Work is also being done to develop a general mechanism for supporting alternate authorization mechanisms. In a demonstration at the SC2002 conference, the ability to replace Slide's standard username/password authentication and access control list security with policy-based fine-grained access control (using a 'random' policy as a demonstration) via a configuration option. Work is proceeding to separately encapsulate authorization requests ( a 'principal' requesting to perform an 'action' on a particular 'resource') and the management of indirect principals such as groups, and roles. These modifications should allow SAM to be used with a wide range of access control list (ACL) and policy-based access mechanisms.
Notarization Service: An initial implementation of a SAM Notarization web service has been completed. The service generates a digital signature and time stamp on data digests submitted by clients such as an electronic notebook, thus providing persistent evidence of data integrity.
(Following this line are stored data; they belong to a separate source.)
Definition digest_is_canonical (digest : string) : bool :=
  Nat.eqb (length (string_bytes digest)) 64
  && forallb (fun byte => is_ascii_digit byte || ((97 <=? byte) && (byte <=? 102))) (string_bytes digest).

Definition check_digests (fields : list (string * string)) : result ProofEnvelopeValidationError unit :=
  try_for_each (fun '(field, digest) =>
    refuse_if (negb (digest_is_canonical digest)) (EnvelopeNonCanonicalDigest field)) fields.

(** The two [expect]s are behind the attachment check, so the defaults are
    never used. *)
Definition validate_complete (e : ProofEnvelope) : result ProofEnvelopeValidationError unit :=
  _ ← refuse_if (negb (pe_proof_version e =? PROOF_ENVELOPE_VERSION)) (ProofVersion (pe_proof_version e));
  _ ← refuse_if (negb (pe_replay_valid e)) EnvelopeReplayInvalid;
  _ ← refuse_if (negb (has_all_attachments e)) MissingAttachments;
  _ ← refuse_if (bool_decide (pe_wal_sequence e = Some 0)) InvalidWalSequence;
  check_digests
    [("policy_digest_hex", pe_policy_digest_hex e); ("input_digest_hex", pe_input_digest_hex e);
     ("decision_digest_hex", pe_decision_digest_hex e);
     ("wal_entry_hash", default "" (pe_wal_entry_hash e));
     ("ledger_digest_hex", default "" (pe_ledger_digest_hex e))]%string.

Lemma digest_canonical_hex d : length d = 32%nat -> Forall is_byte d -> digest_is_canonical (bytes_to_hex d) = true.
Proof.
  intros Hl Hb. unfold digest_is_canonical. rewrite bytes_to_hex_bytes, hex_text_length, Hl by done. cbn [Nat.mul Nat.add Nat.eqb andb].
  clear Hl. induction Hb as [|b d Hb _ IH]; [done|]. cbn [flat_map app forallb]. rewrite IH.
  destruct (nibbles b Hb) as (H1 & H2 & _).
  assert (forall n, 0 <= n < 16 -> is_ascii_digit (hex_digit n) || ((97 <=? hex_digit n) && (hex_digit n <=? 102)) = true) as Hd.
  { intros n Hn. unfold is_ascii_digit, hex_digit. destruct (Z.ltb_spec n 10); lia. }
  by rewrite !Hd.
Qed.

(** A sealed envelope is complete exactly when it should be. The
    envelope of a decision with log and budget evidence attached validates
    exactly when the decision replays, the log sequence is positive and both
    attached digests are 64 lower-case hexadecimal characters. *)
Theorem sealed_envelope_validates p i d seq hash version ledger :
  validate_complete (attach_budget (attach_wal (seal p i d) seq hash) version ledger) = Ok tt <->
  d = prescribe p i /\ seq <> 0 /\ digest_is_canonical hash = true /\ digest_is_canonical ledger = true.
Proof.
  unfold validate_complete, seal. cbn [attach_wal attach_budget pe_proof_version pe_replay_valid pe_wal_sequence
    pe_wal_entry_hash pe_budget_snapshot_version pe_ledger_digest_hex pe_policy_digest_hex pe_input_digest_hex
    pe_decision_digest_hex has_all_attachments]. rewrite verify_decision_spec.
  assert (forall m, digest_is_canonical (digest_to_hex (sha256 m)) = true) as Hcan.
  { intros m. apply digest_canonical_hex; [apply sha256_length|apply sha256_bytes]. }
  unfold policy_digest, input_digest, decision_digest. unfold check_digests. cbn [try_for_each]. rewrite !Hcan.
  rewrite Z.eqb_refl. cbn [negb refuse_if mbind result_bind default].
  destruct (decide (prescribe p i = d)) as [E|E].
  2:{ rewrite (bool_decide_false (prescribe p i = d)) by done. cbn. split; [done|]. intros [-> _]. done. }
  rewrite (bool_decide_true (prescribe p i = d)) by done. cbn [is_valid negb refuse_if mbind result_bind].
  unfold has_all_attachments. cbn [pe_replay_valid pe_wal_sequence pe_wal_entry_hash pe_budget_snapshot_version pe_ledger_digest_hex].
  rewrite !(bool_decide_true (is_Some (Some _))) by (by eexists). cbn [andb negb refuse_if mbind result_bind].
  destruct (decide (seq = 0)) as [->|Hs].
  { rewrite bool_decide_true by done. cbn. split; [done|]. by intros (_ & ? & _). }
  rewrite bool_decide_false by congruence. cbn [refuse_if mbind result_bind from_option id].
  destruct (digest_is_canonical hash), (digest_is_canonical ledger); cbn;
    (split; [intros Hk; first [discriminate Hk|by split_and!]|by intros (_ & _ & ? & ?)]).
Qed.
End envelope.
End Envelope.

(** ** Concrete instances *)

Lemma signed_policy_exact_witness :
  @Provenance.verify_signed_policy_with_key toy_hash toy_ed25519 sample_policy
    (@Provenance.sign_policy toy_hash toy_ed25519 sample_policy (replicate 32 5) "risk-officer" 42)
    (toy_digest (replicate 32 5)) = Ok tt.
Proof.
  exact (proj1 (proj2 (@Provenance.signed_policy_exact toy_hash toy_ed25519 sample_policy
    (@Provenance.sign_policy toy_hash toy_ed25519 sample_policy (replicate 32 5) "risk-officer" 42)
    (toy_digest (replicate 32 5)))) (replicate 32 5) "risk-officer"%string 42).
Defined.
The Notary service is currently envisioned as a service provided by trusted entities, similar to how identity certificates are now obtained via Verisign and similar entities. The Notarization service is a standard web service that supports signing/notarization as well as optional storage/querying of existing stored notarization records. Notarization records use the XML cryptographic signature standard. A separate Notarization proxy service has been created providing functionality useful within a trusted domain. The service acts as a proxy, giving the (virtual) organization the ability to route all clients to a particular outside service, and also provides services for computing canonical data formats and data digests and verifying notarization records.
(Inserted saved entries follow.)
Fixpoint validate_rows (seen : gset string) (rows : list TenantLedger) : result RestoreError unit :=
  match rows with
  | [] => Ok tt
  | ledger :: rest =>
      if bool_decide (tl_tenant_id ledger ∈ seen) then Err (DuplicateTenant (tl_tenant_id ledger))
      else if negb (tl_reserved_microcents ledger =? 0) then
        Err (GhostReservation (tl_tenant_id ledger) (tl_reserved_microcents ledger))
      else if tl_remaining_microcents ledger <? 0 then
        Err (NegativeLedgerField (tl_tenant_id ledger) "remaining_microcents"
               (tl_remaining_microcents ledger))
      else if tl_initial_microcents ledger <? 0 then
        Err (NegativeLedgerField (tl_tenant_id ledger) "initial_microcents"
               (tl_initial_microcents ledger))
      else if tl_committed_microcents ledger <? 0 then
        Err (NegativeLedgerField (tl_tenant_id ledger) "committed_microcents"
               (tl_committed_microcents ledger))
      else validate_rows ({[tl_tenant_id ledger]} ∪ seen) rest
  end.

Definition validate_snapshot_ledger (snap : BudgetSnapshot) : result RestoreError unit :=
  if 0 <? bs_active_reservations snap then Err (ActiveReservations (bs_active_reservations snap))
  else
    _ ← validate_rows ∅ (bs_tenants snap);
    match conservation_status_for_snapshot snap with
    | Balanced => Ok tt
    | status => Err (ConservationViolation status)
    end.

Definition validate_snapshot_for_restore (snap : BudgetSnapshot) : result RestoreError unit :=
  _ ← allocator_from_snapshot_version (bs_version snap);
  validate_snapshot_ledger snap.

Definition migrate_legacy_snapshot (snapshot : BudgetSnapshot) (trusted_next_reservation_id : Z)
    : result LegacySnapshotMigrationError BudgetSnapshot :=
  if negb (Z.land (bs_version snapshot) RECOVERY_SNAPSHOT_TAG =? 0) then Err AlreadyRecoveryAware
  else if (trusted_next_reservation_id =? 0)
          || (RECOVERY_ALLOCATOR_MASK <? trusted_next_reservation_id) then
    Err (MigrationInvalidAllocatorFence trusted_next_reservation_id RECOVERY_ALLOCATOR_MASK)
  else
    _ ← map_err MigrationInvalidSnapshot (validate_snapshot_ledger snapshot);
    Ok {| bs_version := Z.lor RECOVERY_SNAPSHOT_TAG trusted_next_reservation_id;
          bs_tenants := bs_tenants snapshot;
          bs_active_reservations := bs_active_reservations snapshot;
          bs_wal_high_watermark := bs_wal_high_watermark snapshot |}.

(** The rebuild loop: every row inserted into the four tenant maps. *)
Definition restore_row (e : BudgetEngine) (ledger : TenantLedger) : BudgetEngine :=
  set_reserved_total (tl_tenant_id ledger) (tl_reserved_microcents ledger)
    (set_committed (tl_tenant_id ledger) (tl_committed_microcents ledger)
       (set_initial (tl_tenant_id ledger) (tl_initial_microcents ledger)
          (set_budget (tl_tenant_id ledger) (tl_remaining_microcents ledger) e))).

Definition restore_from_snapshot (snap : BudgetSnapshot) (e : BudgetEngine)
    : result RestoreError unit * BudgetEngine :=
  match validate_snapshot_for_restore snap with
  | Err err => (Err err, e)
  | Ok _ =>
      match allocator_from_snapshot_version (bs_version snap) with
      | Err err => (Err err, e)
      | Ok next_reservation_id =>
          let restored_committed_total :=
            default (imax 64)
              (fold_left
                 (fun acc tenant =>
                    acc ≫= fun total => checked_i 64 (total + tl_committed_microcents tenant))
                 (bs_tenants snap) (Some 0)) in
          let cleared :=
            mkBudgetEngine ∅ ∅ ∅ ∅ ∅ ∅ (be_next_id e) (be_snapshot_version e)
              (be_last_certified_committed_total e) in
          let rebuilt := fold_left restore_row (bs_tenants snap) cleared in
          (Ok tt,
           set_certified restored_committed_total
             (set_snapshot_version (bs_version snap)
                (set_next_id next_reservation_id rebuilt)))
      end
  end.

Definition restore_from_recovery_snapshot (snap : BudgetSnapshot) (e : BudgetEngine)
    : result RecoverySnapshotError unit * BudgetEngine :=
  if Z.land (bs_version snap) RECOVERY_SNAPSHOT_TAG =? 0 then
    (Err LegacySnapshotRequiresMigration, e)
  else
    let fence := Z.land (bs_version snap) RECOVERY_ALLOCATOR_MASK in
    if fence =? 0 then (Err (InvalidAllocatorFence fence), e)
    else
      match validate_snapshot_ledger snap with
      | Err err => (Err (InvalidSnapshot err), e)
      | Ok _ =>
          let '(r, e') := restore_from_snapshot snap e in (map_err InvalidSnapshot r, e')
      end.

(** ** Owned reservations ([Reservation], feature [preview]) *)

Record Reservation := mkReservation {
  rv_id : Z;
  rv_amount_microcents : Z
}.

Definition reserve_owned (tenant_id : string) (cost_microcents : Z) (e : BudgetEngine)
    : result BudgetReservation Reservation * BudgetEngine :=
  match try_reserve tenant_id cost_microcents e with
  | (Reserved _, Some id, e') => (Ok (mkReservation id cost_microcents), e')
  | (refused, _, e') => (Err refused, e')
  end.

Definition Reservation_commit (r : Reservation) (actual_microcents : Z) (e : BudgetEngine)
    : result (BudgetSettlement * Reservation) BudgetSettlement * BudgetEngine :=
  match commit (rv_id r) actual_microcents e with
  | (Overrun n, e') => (Err (Overrun n, r), e')
  | (settled, e') => (Ok settled, e')
  end.

Definition Reservation_release (r : Reservation) (e : BudgetEngine)
    : BudgetSettlement * BudgetEngine :=
  release (rv_id r) e.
SAM team members participated in a wide range of meetings, workshops, reviews, and collaboration discussions in the first 6 months of 2003:
Java Content Repository API: The Java Community Process: JSR 170 group is nearing the 1rst public release of it's Java Content Repository API standard specification, Myers (member of the Expert Group). Work is ongoing within the Jakarta Slide project (which is used by the Scientific Annotation Middleware) to be a JSR 170 Reference implementation.
Portal Framework/Middleware: Members of the SAM project teams are involved in ongoing discussions for the Development of Grid User Computing Environments (GUCE) Project, with developers of the CHEF portal framework at U. Michigan and the NSF NMI funded GUCE effort. The purpose of the collaboration is to coordinate the development of an open source science/education portal toolkit that would include tools such as content repositories and electronic notebooks.
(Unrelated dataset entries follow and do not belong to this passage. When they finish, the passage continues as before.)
(** A legacy snapshot migrated with a trusted next identifier is
    accepted by recovery, and the rebuilt engine's allocator starts at that
    identifier with the legacy balances; migration refuses already tagged
    snapshots and fences outside [1 .. 2^63 - 1]. *)
Theorem legacy_migration_restores snapshot fence e :
  is_u 64 fence ->
  match migrate_legacy_snapshot snapshot fence with
  | Ok snap =>
      exists e', restore_from_recovery_snapshot snap e = (Ok tt, e') /\ be_next_id e' = fence /\
        (forall t, be_tenant_budgets e' !! t = tl_remaining_microcents <$> row_of snapshot t) /\
        (forall t, be_committed_microcents e' !! t = tl_committed_microcents <$> row_of snapshot t)
  | Err AlreadyRecoveryAware => Z.land (bs_version snapshot) RECOVERY_SNAPSHOT_TAG <> 0
  | Err (MigrationInvalidAllocatorFence v _) =>
      v = fence /\ (fence = 0 \/ RECOVERY_ALLOCATOR_MASK < fence)
  | Err (MigrationInvalidSnapshot err) =>
      validate_snapshot_ledger snapshot = Err err /\ ~ ledger_valid snapshot
  end.
Proof.
  intros Hu. unfold migrate_legacy_snapshot.
  destruct (Z.eqb_spec (Z.land (bs_version snapshot) RECOVERY_SNAPSHOT_TAG) 0); simpl; [|done].
  destruct (Z.eqb_spec fence 0); simpl; [by split; [|left]|].
  destruct (Z.ltb_spec RECOVERY_ALLOCATOR_MASK fence); simpl; [by split; [|right]|].
  pose proof (validate_snapshot_ledger_ok snapshot) as V.
  destruct (validate_snapshot_ledger snapshot) as [[]|err]; simpl; [|split; [done|]; intros H'; by apply V in H'].
  destruct V as [V _]. specialize (V eq_refl). destruct (tagged_version fence) as [Ef Et]; [int_lia|].
  match goal with |- context [restore_from_recovery_snapshot ?s _] => set (snap := s) end.
  assert (is_ok (fst (restore_from_snapshot snap e)) = true) as Hok.
  { apply restore_ok. simpl. by rewrite Ef, Et. }
  destruct (recovered snap e Hok) as (e' & E & R). exists e'. split; [done|].
  rewrite (res_next_id _ _ R). split; [done|]. split; intros t; apply R.
Qed.

Definition legacy_snapshot : BudgetSnapshot :=
  mkBudgetSnapshot 7 [mkTenantLedger "desk" 100 60 0 40] 0 None.

Lemma legacy_migration_restores_witness :
  is_u 64 12 /\
  exists e', restore_from_recovery_snapshot
    (mkBudgetSnapshot (2 ^ 63 + 12) [mkTenantLedger "desk" 100 60 0 40] 0 None) BudgetEngine_new
      = (Ok tt, e') /\ be_next_id e' = 12.
Proof.
  split; [by_compute|].
  assert (is_u 64 12) as Hu by by_compute.
  pose proof (legacy_migration_restores legacy_snapshot 12 BudgetEngine_new Hu) as H.
  replace (migrate_legacy_snapshot legacy_snapshot 12) with
    (@Ok LegacySnapshotMigrationError _
      (mkBudgetSnapshot (2 ^ 63 + 12) [mkTenantLedger "desk" 100 60 0 40] 0 None)) in H by by_compute.
  destruct H as (e' & H1 & H2 & _). by exists e'.
Defined.

(** An operation's answer that reports a refusal. *)
Definition refused (r : response) : bool :=
  match r with
  | RConfig (Err _) => true
  | RTopUp (ToppedUp _ _ _) => false
  | RTopUp _ => true
  | RReserve (Reserved _) _ => false
  | RReserve _ _ => true
  | RSettle (Committed _ _) | RSettle (Released _ _) => false
  | RSettle _ => true
  | RSnapshot None => true
  | _ => false
  end.

(** A refused operation on a reachable engine changes nothing, with
    one exception: a reservation refused for lack of funds has consumed one
    identifier. In particular an overrun leaves the reservation open and every
    balance as it was. *)
Theorem refused_changes_nothing o e :
  reachable e -> op_typed o -> refused (fst (run o e)) = true ->
  snd (run o e) = e \/
  (exists t c b, o = OpReserve t c /\ fst (run o e) = RReserve (Insufficient b c) None /\
     remaining_microcents t e = Some b /\ b < c /\
     snd (run o e) = set_next_id (be_next_id e + 1) e).
Proof.
  intros He Ht. pose proof (reachable_inv e He) as Hinv.
  destruct o as [t b|t a|t m|t c|rid a|rid| |total]; simpl in Ht |- *.
  - unfold try_ensure_tenant. repeat case_match; simpl; simplify_eq; try done; by left.
  - unfold top_up_tenant. repeat case_match; simpl; simplify_eq; try done; by left.
  - unfold try_set_max_reserved_microcents. repeat case_match; simpl; simplify_eq; try done; by left.
  - rewrite try_reserve_exact by done. destruct (_ <=? _); simpl; [by left|].
    destruct (be_tenant_budgets e !! t) as [b|] eqn:Eb; simpl; [|by left].
    destruct (_ <? _); simpl; [by left|]. destruct (_ && _); simpl; [by left|].
    destruct (_ <=? _); simpl; [by left|].
    destruct (Z.ltb_spec b c); simpl; [|done]. intros _. right. by exists t, c, b.
  - rewrite commit_exact by done. destruct (_ <? _); simpl; [by left|].
    repeat case_match; simpl; simplify_eq; done || (intros _; by left) || (intros; by left).
  - rewrite release_exact by done. repeat case_match; simpl; simplify_eq; try done; by left.
  - rewrite try_snapshot_exact by done. repeat case_match; simpl; simplify_eq; try done; by left.
  - done.
Qed.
Grid Information Retrieval Working Group: The SAM team is participating in discussions in the GIR working group related to search and retrieval of scientific data in Grid environments and contributing to several Grid documents.
Data Format Description Language (DFDL) Working Group: The SAM team is working to leverage the development of the Binary Format Description (BFD) lanaguage in creating a Grid standard for describing the syntax and semantic labelling of scientific data. Alan Chappell is serving as co-chair of this working group.
Collaboratory for Multiscale Chemical Science (CMCS): On ongoing collaboration related to the use of SAM as the primary CMCS data/metadata management system. Modifications to SAM were made to support anonymous browsing of public data managed by SAM, supporting the CMCS model of allowing groups to publish data for unrestricted public access.
Discussions with potential user groups: The SAM team has held a number of discussions and demonstrations with projects involved in biology, climate research, astrophysics, and other disciplines, as well as software developers interested in data/metadata management capabilities. We anticipate at least some of these discussions will proceed to pilot testing of SAM and more formal collaborations.